Nella serie The Bear, la cucina — pur caotica e spesso distruttiva — è anche il luogo in cui i personaggi riconnettono corpo e mente. Il gesto del cucinare, assaggiare, condividere funziona come regolatore sensoriale e affettivo, in un ambiente emotivamente complesso. 

 

La memoria affettiva e il significato simbolico del cibo 

Numerosi studi di neuroscienze affettive mostrano come la memoria episodica alimentare sia estremamente potente. Il cibo attiva non solo le aree del gusto, ma anche l’ippocampo e il sistema limbico. Per questo molti comfort food sono legati a figure parentali, ricordi d’infanzia, rituali familiari

Mangiare pasta al burro non placa solo la fame: riattiva uno stato emotivo primario di sicurezza. È un atto regressivo che riproduce la protezione. E in assenza di altre forme di supporto emotivo, diventa un sostituto temporaneo dell’accudimento. 

 

Alimentazione emotiva e rischio clinico: quando serve intervenire? 

Mangiare per emozione non è di per sé patologico. È un comportamento umano fisiologico, evolutivamente sensato. Diventa un problema clinico quando: 

  • È frequente e compulsivo 
  • È l’unica modalità di regolazione emotiva 
  • È associato a sensi di colpa, restrizioni e abbuffate 
  • Conduce a disturbi del comportamento alimentare (BED, bulimia) 

A livello clinico, esistono strumenti validati per valutare la presenza di emotional eating (ad esempio l’Emotional Eating Scale), e il trattamento prevede approcci integrati: nutrizionali, psicologici, comportamentali. 

 

Strategie di prevenzione: comfort food consapevole e nutrizionalmente intelligente 

Non è necessario eliminare completamente il comfort food.
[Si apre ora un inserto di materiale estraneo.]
(** What lines 94-99 do.  A Python or Java child that is alive at the first
    check and signals its end at an iteration of the loop, after [k <= 150]
    iterations that returned, is judged by the clock reading taken on entry
    to [run_lab_2_code]: less than 2 later is [UNEXPECTED_TERMINATION], 2 or
    more is [OK].  Nothing is killed. *)
Lemma natural_exit_judged_from_entry code_file_dir code_lang out port_num w k :
  code_lang = "Python" \/ code_lang = "Java" ->
  outcome (child w (spawned w) 0) = StillRunning ->
  k <= 150 ->
  (forall i, 1 <= i <= k -> outcome (child w (spawned w) i) <> ChildEnded) ->
  outcome (child w (spawned w) (S k)) = ChildEnded ->
  exists st w' evs,
    run_lab_2_code code_file_dir code_lang out port_num w = (Returned st, w')
    /\ ((clock w' - clock w < 2)%Q -> st = UNEXPECTED_TERMINATION)
    /\ ((2 <= clock w' - clock w)%Q -> st = OK)
    /\ grows w w' evs
    /\ occurrences is_poll evs = k + 2
    /\ occurrences is_kill evs = 0.
Proof.
  intros Hlang Halive Hk Hquiet Hend.
  destruct (run_lab_2_code_launches code_file_dir _ out port_num w Hlang)
    as (w0 & pre & command & E & G0 & Hpre & _).
  rewrite E. pose proof G0 as (T0 & C0 & S0).
  rewrite (first_poll_alive _ _ _ _ C0 Halive).
  destruct (polled_world_grows (fresh_client w out) w0) as (e1 & G1 & P1 & N1).
  pose proof G1 as (T1 & C1 & S1).
  destruct (poll_loop_child_ends k (mkProcess (spawned w) out true 1) 0
              (polled_world (fresh_client w out) (1 # 10) w0))
    as (w' & evs & Eloop & G & P & N).
  - exact Hk.
  - intros i Hi. cbn [pid polled]. rewrite C1, C0. apply Hquiet. lia.
  - cbn [pid polled]. rewrite C1, C0. exact Hend.
  - cbn [pid] in *. unfold try_except. rewrite Eloop. cbn [Exn_eqb].
    unfold bind, time_time.
    exists (if Qltb (clock w' - clock w) 2 then UNEXPECTED_TERMINATION else OK),
           w',
           ((pre ++ [EvSpawn (spawned w) (clock w0) command code_file_dir])
            ++ e1 ++ evs).
    split; [destruct (Qltb _ 2); reflexivity|].
    split; [|split; [|split; [|split]]].
    + intros Hlt. apply Qltb_lt in Hlt. now rewrite Hlt.
    + intros Hge. apply Qltb_ge in Hge. now rewrite Hge.
    + rewrite app_assoc.
      exact (grows_trans _ _ _ _ _ (grows_trans _ _ _ _ _ G0 G1) G).
    + rewrite !occurrences_app, N1, N, occurrences_system by auto.
      cbn. lia.
    + rewrite !occurrences_app, occurrences_system by auto.
      rewrite (polling_event_no_kill _ _ P1), (polling_event_no_kill _ _ P).
      reflexivity.
Qed.

(** On the Python path the child is launched at the clock reading taken on
    entry; on the Java path the compile step comes in between. *)
Lemma launch_time code_file_dir code_lang out port_num w r w' :
  code_lang = "Python" \/ code_lang = "Java" ->
  run_lab_2_code code_file_dir code_lang out port_num w = (r, w') ->
  exists command,
    In (EvSpawn (spawned w)
                (if String.eqb code_lang "Java"
                 then clock w + system_secs w (compiled w) else clock w)%Q
                command code_file_dir)
       (trace w').
Proof.
  intros Hlang Hrun.
  destruct (run_lab_2_code_launches code_file_dir _ out port_num w Hlang)
    as (w0 & pre & command & E & G0 & _ & Hpy & Hjava).
  rewrite E in Hrun. apply watch_client_shape in Hrun as (rest & G & _).
  destruct (grows_trans _ _ _ _ _ G0 G) as (T & _).
  exists command. rewrite T.
  apply in_or_app. right. apply in_or_app. left.
  apply in_or_app. right. left.
  destruct Hlang as [-> | ->]; cbn [String.eqb Ascii.eqb Bool.eqb].
  - now rewrite Hpy.
  - now rewrite Hjava.
Qed.

(** C1 fails on the Java path.  The compile step takes 3 s; the child is
    launched at time 3, is alive at the first check and signals its end two
    polls later, 0.3 s after its launch.  The clock then reads 3.3 s past the
    reading taken on entry, and the outcome is [OK]. *)
Theorem java_compile_time_counts_as_run_time :
  let w := start (ends_at 2) 3 in
  let r := run_lab_2_code "cls/z1" "Java" sink 12000 w in
  fst r = Returned OK
  /\ In (EvSpawn 0 3 "java PingClient localhost 12000" "cls/z1")
        (trace (snd r))
  /\ (clock (snd r) - 3 < 2)%Q
  /\ (2 <= clock (snd r) - clock w)%Q.
Proof.
  cbv zeta. split; [reflexivity|]. split.
  - vm_compute. right. left. reflexivity.
  - split; vm_compute; [reflexivity|discriminate].
Qed.

(** The same child under Python is [UNEXPECTED_TERMINATION]. *)
Example python_same_child_is_unexpected :
  fst (run_lab_2_code "cls/z1" "Python" sink 12000 (start (ends_at 2) 3))
  = Returned UNEXPECTED_TERMINATION.
Proof. reflexivity. Qed.

(** C4 fails at the first poll.  The call of line 78 stands outside the
    [try]: when it raises [ChildProcessError] the exception leaves
    [run_lab_2_code] and [run_individual_submission], and the automatic pass
    stops at that submission: its stream is not closed and the submissions
    after it are never opened. *)
Theorem first_poll_fault_escapes :
  let w := start ends_at_first_poll 0 in
  fst (run_lab_2_code "cls/z1" "Python" sink 12000 w)
  = Raised ChildProcessError
  /\ fst (run_individual_submission "cls/z1" (Dir [("PingClient.py", File)])
            sink w)
     = Raised ChildProcessError
  /\ (let r := mark_submissions_auto "cls" sample_class "out" [] ["n"] w in
      fst r = Raised ChildProcessError
      /\ map (fun e => match e with EvOpen f _ => f | _ => "" end)
             (filter is_open (trace (snd r)))
         = ["out/z1_output.txt"]
      /\ occurrences is_close (trace (snd r)) = 0).
Proof. vm_compute. repeat split. Qed.

(** A fault of a later poll is caught and becomes an outcome. *)
Example loop_poll_fault_is_caught :
  fst (run_lab_2_code "cls/z1" "Python" sink 12000 (start (ends_at 1) 0))
  = Returned UNEXPECTED_TERMINATION.
Proof. reflexivity. Qed.

(** C8.  With the language [C] the classifier returns [OK] at once: the only
    thing it does is to write the message to the sink; nothing is launched,
    compiled or polled.  So does the classification of a submission whose
    code file [find_file] reports with the language [C]. *)
Theorem c_language_short_circuits
    submission_path node code_file out port_num w :
  find_file submission_path node "PingClient" = Returned (Some code_file) ->
  language code_file = "C" ->
  let w' :=
    emit (EvWriteMessage (file_name out)
            "Code implemented in C, Please check manually!" false) w in
  run_lab_2_code (folder_path code_file) "C" out port_num w = (Returned OK, w')
  /\ run_individual_submission submission_path node out w = (Returned OK, w')
  /\ spawned w' = spawned w
  /\ compiled w' = compiled w
  /\ clock w' = clock w.
Proof.
  intros Hfind Hlang w'. split; [reflexivity|]. split; [|now repeat split].
  unfold run_individual_submission, bind, lift. rewrite Hfind, Hlang.
  reflexivity.
Qed.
La soluzione sta nella trasformazione consapevole del gesto. 

Alcuni esempi: 

  • Porridge di avena con cannella e frutti rossi: dolce, morbido, saziante, ricco di fibre e polifenoli 
  • Vellutate di verdura con spezie e semi oleosi: calde, avvolgenti, nutrienti 
  • Cioccolato fondente >85%: gratificazione dopaminergica con meno zucchero 
  • Frutta cotta con zenzero o vaniglia: soddisfa il desiderio di dolce con basso impatto glicemico 

Integrare alimenti funzionali che supportano il sistema nervoso (omega-3, magnesio, triptofano, polifenoli) può aiutare a rompere il circolo fame-stress-infiammazione

 

Cibo, emozioni e consapevolezza 

Il cibo non è solo nutrimento. È esperienza, simbolo, regolazione. In un mondo iperstimolato e ansiogeno, non sorprende che molte persone cerchino nel cibo quella forma di sollievo che il sistema nervoso reclama. 

Ma come ci mostra The Bear, cucinare e mangiare non sono necessariamente gesti compulsivi: possono diventare anche atti di cura, di presenza, di riscrittura

La prevenzione non consiste nel reprimere l’impulso, ma nel comprendere cosa lo genera, e offrire al corpo alternative reali, nutrienti e sostenibili — non solo sul piano calorico, ma su quello emotivo e neurobiologico.